While the drug binds to the same receptors in the brain as THC, a major psychoactive ingredient in marijuana that gets users high, Frankenstein-like synthetic cannabinoids present the risk of far more dangerous, and sometimes debilitating, side effects, including brain and kidney damage and sometimes death. The problem is that the drug keeps changing, so all of the side effects keep changing, too, experts said.

“The only person, in a sense, who knows what was sprayed onto this organic material that’s sold as synthetic cannabinoids is the chemist who created that chemical,” said Eric Wish, director of the University of Maryland’s Center for Substance Abuse Research. “That chemist really has no idea what that particular chemical that he or she created will do to the human brain.”

To Ruben Baler, a health scientist administrator for the National Institute on Drug Abuse’s Science Policy Branch, comparing synthetic cannabinoids to marijuana is a little like comparing gummy bears to bullets. In fact, Baler said that some synthetic cannabinoids could be 100 times more potent than “normal cannabinoids.”

“[People] could have those really adverse effects that we see in the clinics and the emergency rooms – people developing either very aggressive bouts of violence or psychotic bouts due to these cannabinoids, which we haven’t seen before even with high potency marijuana,” Baler said.

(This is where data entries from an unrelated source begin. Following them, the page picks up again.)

(** A body that changes the state in a way later iterations do not see. *)
Lemma for_loop_stable (g : Z -> St -> St) (T : Z -> St -> list Event) test :
  (forall i s, body i s = (tt, g i s, T i s)) ->
  (forall i j s, T j (g i s) = T j s) ->
  forall fuel lo s,
    (forall k, lo <= k < lo + Z.of_nat fuel -> test k = true) ->
    trace (for_loop fuel test lo body) s
    = flat_map (fun i => T i s) (seqZ lo (Z.of_nat fuel)).
Proof.
  intros Hb Hg. induction fuel as [|n IH]; intros lo s Ht.
  - reflexivity.
  - unfold trace in *. simpl for_loop. rewrite Ht by lia.
    rewrite seqZ_cons by lia. simpl flat_map.
    unfold bind. rewrite Hb.
    replace (Z.pred (Z.of_nat (S n))) with (Z.of_nat n) by lia.
    specialize (IH (Z.succ lo) (g lo s)).
    replace (lo + 1) with (Z.succ lo) by lia.
    destruct (for_loop n test (Z.succ lo) body (g lo s)) as [[u s'] t'].
    simpl in *. rewrite IH by (intros k Hk; apply Ht; lia).
    f_equal. apply flat_map_ext. intros j. apply Hg.
Qed.

Lemma for_le_stable (g : Z -> St -> St) (T : Z -> St -> list Event) :
  (forall i s, body i s = (tt, g i s, T i s)) ->
  (forall i j s, T j (g i s) = T j s) ->
  forall lo hi s,
    trace (for_le lo hi body) s = flat_map (fun i => T i s) (seqZ lo (hi + 1 - lo)).
Proof.
  intros Hb Hg lo hi s. unfold for_le.
  rewrite (for_loop_stable g T _ Hb Hg) by (intros k Hk; apply Z.leb_le; lia).
  destruct (Z.le_gt_cases lo (hi + 1)).
  - now rewrite Z2Nat.id by lia.
  - replace (Z.to_nat (hi + 1 - lo)) with O by lia.
    now rewrite (seqZ_nil lo (hi + 1 - lo)) by lia.
Qed.

End Loops.

(** ** Traces of the combinators *)

Lemma trace_bind {St A B} (m : Prog St A) (k : A -> Prog St B) s :
  trace (bind m k) s = trace m s ++ trace (k (m s).1.1) (final m s).
Proof.
  unfold trace, final, bind. destruct (m s) as [[a s1] t1]. simpl.
  now destruct (k a s1) as [[b s2] t2].
Qed.

Lemma trace_scope {St L A} (init : L) (p : Prog L A) (s : St) :
  trace (scope init p) s = trace p init.
Proof. unfold trace, scope. now destruct (p init) as [[a l] t]. Qed.

Lemma cout_tokens_app t1 t2 :
  cout_tokens (t1 ++ t2) = cout_tokens t1 ++ cout_tokens t2.
Proof. apply omap_app. Qed.

Lemma cout_tokens_Cout ts : cout_tokens (map Cout ts) = ts.
Proof. induction ts as [|t ts IH]; simpl; [reflexivity | now f_equal]. Qed.

Lemma cout_tokens_flat_map {A} (f : A -> list Token) l :
  cout_tokens (flat_map (fun x => map Cout (f x)) l) = flat_map f l.
Proof.
  induction l as [|x l IH]; simpl; [reflexivity|].
  now rewrite cout_tokens_app, cout_tokens_Cout, IH.
Qed.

Wish added that the person experimenting with this synthetic drug is essentially playing Russian Roulette with his or her life.

Kyle took that gamble.

“I feel like someone cut off my left arm and stole from me, and I’m bitter,” said Robin Smith. “The drug doesn’t just affect the person who is using it. It affects a family, friends, and it just turns people into being somebody they are not typically.”